One of my issues with equalization is that the bass modes are substantially different even if you move the microphone a few inches. Sampling a bunch of locations, you'd make very different adjustments, altho you can average some of them for something that will work OK. The bass nodes are the worst, of course, and after treating as much as I can with traps, I could go for something like a PARC parametric equalizer to tackle the bumps in response that remain. The Parc is said to sound better than many of the digital solutions, like Tact. I mostly listen to LP's so I'm not living in the digital domain yet. I've been playing around with the parametric equalizer in the DEQ2496, and it makes a really impressive difference without mucking the sound up in adjacent octaves. If only the unit didn't make everything else sound flat & lifeless. In the signal path, even with no parameters engaged, it just sucks the life out of my music. Too bad!
I think I can tackle many of the worst ones with treatments, and use the UltraCurve to track how well I'm doing.
Dennis, I'm still scheduled to audition some Callisto's. I'm excited by what I've heard about the Green Mountain line, and a friend of mine who's an ex-Maggie owner also recommends them. I hope they live up to the buzz.
That said, I've invested 7 years getting the Maggies to sound great, so I'm a little discouraged to be starting all over again in a new space.
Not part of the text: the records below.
Lemma step_without_load ev g :
  loads_template ev = false →
  same_config g (step ev g) ∨
  (∃ el key v, edits ev el key v ∧ same_config (write (el, key, v) g) (step ev g)).
Proof.
  intros Hl.
  destruct ev as [c|m text|text|s|t text|t text|t b|t a|b|f| |w| ];
    try discriminate Hl.
  - destruct c; try discriminate Hl.
    left. unfold step, callback. cbv [mbind M_bind modify].
    by rewrite on_template_change_other.
  - destruct (py_float text) as [q|] eqn:Hq.
    + right. exists "document", (margin_key m), (VFloat q).
      split; [by constructor|]. run_callback. finish_callback.
    + left. run_callback. finish_callback.
  - right. exists "document", "font_size", (VInt 16).
    split; [constructor|]. run_callback. finish_callback.
  - right. exists "document", "line_spacing", (spacing_value s).
    split; [constructor|]. run_callback. finish_callback.
  - destruct (font_combos g) as [ws|] eqn:Hws; [right|left].
    + exists (element_key t), "font_family", (VStr text).
      split; [constructor|]. run_callback. finish_callback.
    + run_callback. finish_callback.
  - destruct (font_combos g) as [ws|] eqn:Hws;
      [destruct (py_int text) as [n|] eqn:Hn; [right|left]|left].
    + exists (element_key t), "font_size", (VInt n).
      split; [by constructor|]. run_callback. finish_callback.
    + run_callback. finish_callback.
    + run_callback. finish_callback.
  - destruct (bold_vars g) as [ws|] eqn:Hws; [right|left].
    + exists (element_key t), "bold", (VBool b).
      split; [constructor|]. run_callback. finish_callback.
    + run_callback. finish_callback.
  - destruct (align_vars g) as [ws|] eqn:Hws; [right|left].
    + exists (element_key t), "alignment", (VStr (align_value a)).
      split; [constructor|]. run_callback. finish_callback.
    + run_callback. finish_callback.
  - destruct (indent_var g) as [b0|] eqn:Hb; [right|left].
    + exists "body", "first_line_indent", (VInt (if b then 2 else 0)).
      split; [constructor|]. run_callback. finish_callback.
    + run_callback. finish_callback.
  - left. run_callback. finish_callback.
  - left. run_callback. finish_callback.
  - left. unfold step, callback, format_document.
    cbv [mbind M_bind gets modify try_except_Exception when_fails mret M_ret
         raise state_of].
    finish_callback.
Qed.

Lemma edits_tabbed ev el key v :
  edits ev el key v → el ≠ "heading2" ∧ el ≠ "signature".
Proof. intros He. inversion He; subst; try destruct t; done. Qed.

(** X4.  The window has no tab for [heading2] and [signature]: whatever the
    user does, short of loading a template, these two records stay as they
    are. *)
Theorem untabbed_records_keep_their_style evs g :
  well_formed g → Forall (λ ev, loads_template ev = false) evs →
  snapshot (run evs g) !! "heading2" = snapshot g !! "heading2" ∧
  snapshot (run evs g) !! "signature" = snapshot g !! "signature".
Proof.
  intros Hwf Hevs. revert g Hwf.
  induction Hevs as [|ev evs Hev _ IH]; intros g Hwf; [done|].
  change (run (ev :: evs) g) with (run evs (step ev g)).
  destruct (IH (step ev g)) as [-> ->]; [by apply step_config|].
  destruct (step_without_load ev g Hev) as [Hs|(el & key & v & He & Hs)];
    rewrite (same_config_snapshot _ _ Hs); [done|].
  destruct (edits_tabbed _ _ _ _ He) as [Hh Hsig].
  destruct (write_snapshot el key v g Hwf) as [[_ ->]|(d & _ & ->)]; [done|].
  by rewrite !lookup_insert_ne.
Qed.

End Untabbed.

(** ** Widgets that keep the configuration valid *)

(** What the invariant asks of the record of one category. *)
Definition record_ok (el : string) (d : gmap string value) : bool :=
  if decide (el = "document") then document_ok d
  else if decide (el = "body")
       then element_ok d && natural_int (d !! "first_line_indent")
       else element_ok d.

Lemma valid_config_record c el d :
  valid_config c = true → el ∈ categories → c !! el = Some d →
  record_ok el d = true.
Proof.
  unfold valid_config, categories. rewrite !andb_true_iff, !elem_of_cons.
  intros (((((Hdoc & Ht) & Hh1) & Hh2) & Hb) & Hs) Hel Hd.
  destruct Hel as [->|[->|[->|[->|[->|[->|Hel]]]]]];
    [..|by apply elem_of_nil in Hel];
    rewrite Hd in *; by cbn in *.
Qed.

Lemma valid_config_insert c el d d' :
  valid_config c = true → c !! el = Some d → record_ok el d' = true →
  valid_config (<[el := d']> c) = true.
Proof.
  unfold valid_config. rewrite !andb_true_iff.
  intros (((((Hdoc & Ht) & Hh1) & Hh2) & Hb) & Hs) Hd Hok.
  rewrite !lookup_insert.
  unfold record_ok in Hok.
  repeat case_decide; simplify_eq; cbn; by rewrite ?Hok.
Qed.

Section InRange.
Context `{Builtins}.

(** A text that converts gives a positive number.  The spinboxes are
    declared from 0.5 to 10 and the size comboboxes list 8 to 47. *)
Definition in_range (ev : event) : Prop :=
  match ev with
  | Spin _ text => ∀ q, py_float text = Some q → (0 < Qnum q)%Z
  | PickSize _ text => ∀ n, py_int text = Some n → (0 < n)%Z
  | _ => True
  end.

Lemma record_ok_edit ev el key v d :
  edits ev el key v → in_range ev → record_ok el d = true →
  record_ok el (<[key := v]> d) = true.
Proof.
  intros He Hr. unfold record_ok, document_ok, element_ok.
  destruct He as [m text q Hq| |s|t text|t text n Hn|t b|t a|b];
    try destruct m; try destruct t; try destruct s; try destruct a;
    try destruct b; cbn [element_key margin_key spacing_value align_value];
    repeat case_decide; try done;
    rewrite ?andb_true_iff; rewrite ?lookup_insert_eq;
    rewrite ?lookup_insert_ne by done; cbn;
    try (specialize (Hr _ Hq)); try (specialize (Hr _ Hn));
    rewrite ?Z.ltb_lt; intuition (try done).
Qed.

(** X5.  The configuration stays valid as long as every text that converts
    gives a positive number: from a valid, well-formed configuration, no
    sequence of such events leads to a configuration that breaks the
    invariant of the data model. *)
Theorem in_range_events_keep_config_valid evs g :
  well_formed g → valid_config (snapshot g) = true → Forall in_range evs →
  valid_config (snapshot (run evs g)) = true.
Proof.
  intros Hwf Hv Hevs. revert g Hwf Hv.
  induction Hevs as [|ev evs Hev _ IH]; intros g Hwf Hv; [done|].
  change (run (ev :: evs) g) with (run evs (step ev g)).
  destruct (step_config ev g Hwf)
    as [Hwf' [Hs|[(el & key & v & d & He & Hd & Hs)|Hin]]];
    apply IH; try done; rewrite ?Hs; try done.
  - eapply valid_config_insert; [done..|].
    eapply record_ok_edit; [done..|].
    eapply valid_config_record; [done| |done].
    by eapply edits_category.
  - revert Hin. rewrite !elem_of_cons, elem_of_nil.
    intros [->|[->|[->|[]]]]; by_evaluation.
Qed.

End InRange.

(** ** Rendering *)

Ltac run_format :=
  unfold step, callback, format_document;
  cbv [mbind M_bind gets modify try_except_Exception when_fails mret M_ret
       raise state_of returns].

Lemma handed_over_app es es' :
  handed_over (es ++ es') = handed_over es ++ handed_over es'.
Proof. apply omap_app. Qed.

Section Rendering.
Context `{Builtins}.

(** X6.  [format_document] never lets an exception out, and it changes
    nothing of the object: the configuration objects, the selected file and
    the label are as before, and the dialogs and calls it makes come after
    those already made. *)
Theorem format_document_never_raises (g : gui) (w : world) :
  returns (callback (ClickFormat w) g) = true ∧
  same_config g (step (ClickFormat w) g) ∧
  input_file (step (ClickFormat w) g) = input_file g ∧
  template_var (step (ClickFormat w) g) = template_var g ∧
  ∃ more, effects (step (ClickFormat w) g) = effects g ++ more.
Proof.
  run_format.
  repeat (case_match; simplify_eq; simpl_state);
    unfold same_config; simpl_state; split_conj; try done;
    rewrite <- ?app_assoc; eauto using app_nil_r.
Qed.

(** A file is selected, the save dialog gave a path, the module imports. *)
Definition reaches_formatter (g : gui) (w : world) : bool :=
  match input_file g with
  | Some (String _ _) => negb (String.eqb (save_as w) "") && imports w
  | _ => false
  end.

(** X7.  [DocumentFormatter] is constructed, once and with the live
    configuration, exactly when a file is selected, the save dialog gave a
    path and [doc_formatter] imports; otherwise it is not constructed. *)
Theorem formatter_constructed_exactly_when_reached (g : gui) (w : world) :
  handed_over (effects (step (ClickFormat w) g))
  = handed_over (effects g)
    ++ (if reaches_formatter g w then [snapshot g] else []).
Proof.
  unfold reaches_formatter. run_format.
  destruct (input_file g) as [[|a path]|]; simpl_state;
    [rewrite handed_over_app; by f_equal| |rewrite handed_over_app; by f_equal].
  case_decide as Hs.
  { rewrite Hs. cbn. by rewrite app_nil_r. }
  assert (String.eqb (save_as w) "" = false) as -> by (by apply String.eqb_neq).
  cbn [negb andb].
  destruct (imports w);
    repeat (case_match; simplify_eq; simpl_state);
    simpl_state; rewrite <- ?app_assoc; rewrite ?handed_over_app; by f_equal.
Qed.



End Rendering.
Frankly, I'd rather listen to music than fiddle with equipment.
Thanks again all who responded!
you will not be disappointed with the GMA line but if they have the Pico Executive try to audition it.Dynamically there will be little comparison between the stat and the cone dome.After I bought my Calypso's i have been revisiting a lot of my old recordings ( these are the ones that do not qualify as audiophile but still hold a strong affinity while you were growing up).I no longer worry about speakers and really enjoy listening knowing that the GMA"s sound incredible & correct.The speed and agility of these speakers make them amazing in the imaging department.Layering is accomplished front to back and side to side with little regard to room walls.I have never heard a speaker that throws huge images and dynamic swings and never seems to break a sweat even when playing @ 100+ db.The Calypso's have left me stunned (when you hear some of your favourites and they sound like nothing you remember because of the new information).I hope your audition goes well,however,you really should take them home for the weekend with a provision to buy or sell(the Maggies that is).Remember that system synergy does play a part and GMA is very revealing.Please keep posted as to the results-Cheers Dennis
Your objection to the sound quality of the DEQ2496 is interesting. I have no such problem with mine. However, I have found that it helps to have the line level signal into the DEQ2496 a good deal higher than typical of consumer audio equipment. When I play a CD (for example) the PEAK dB for the entire CD (which the DEQ2496 displays) is within 6 dB of Clipping...usually more like 3dB. Most of the time when average volume music is playing the -18 dB green LEDs in the the METER string are lit, and the -12 dB LEDs toggle on and off. This setup probably requires more gain in front of the DEQ2496, and less in the power amp.
You might want to try the new Newform r630v3's or r645v'3; they can go closer to the wall as they are now sealed units without any ports. By the way I am not a Newform owner (anymore) or a company stooge (!) .. I just really like thier product.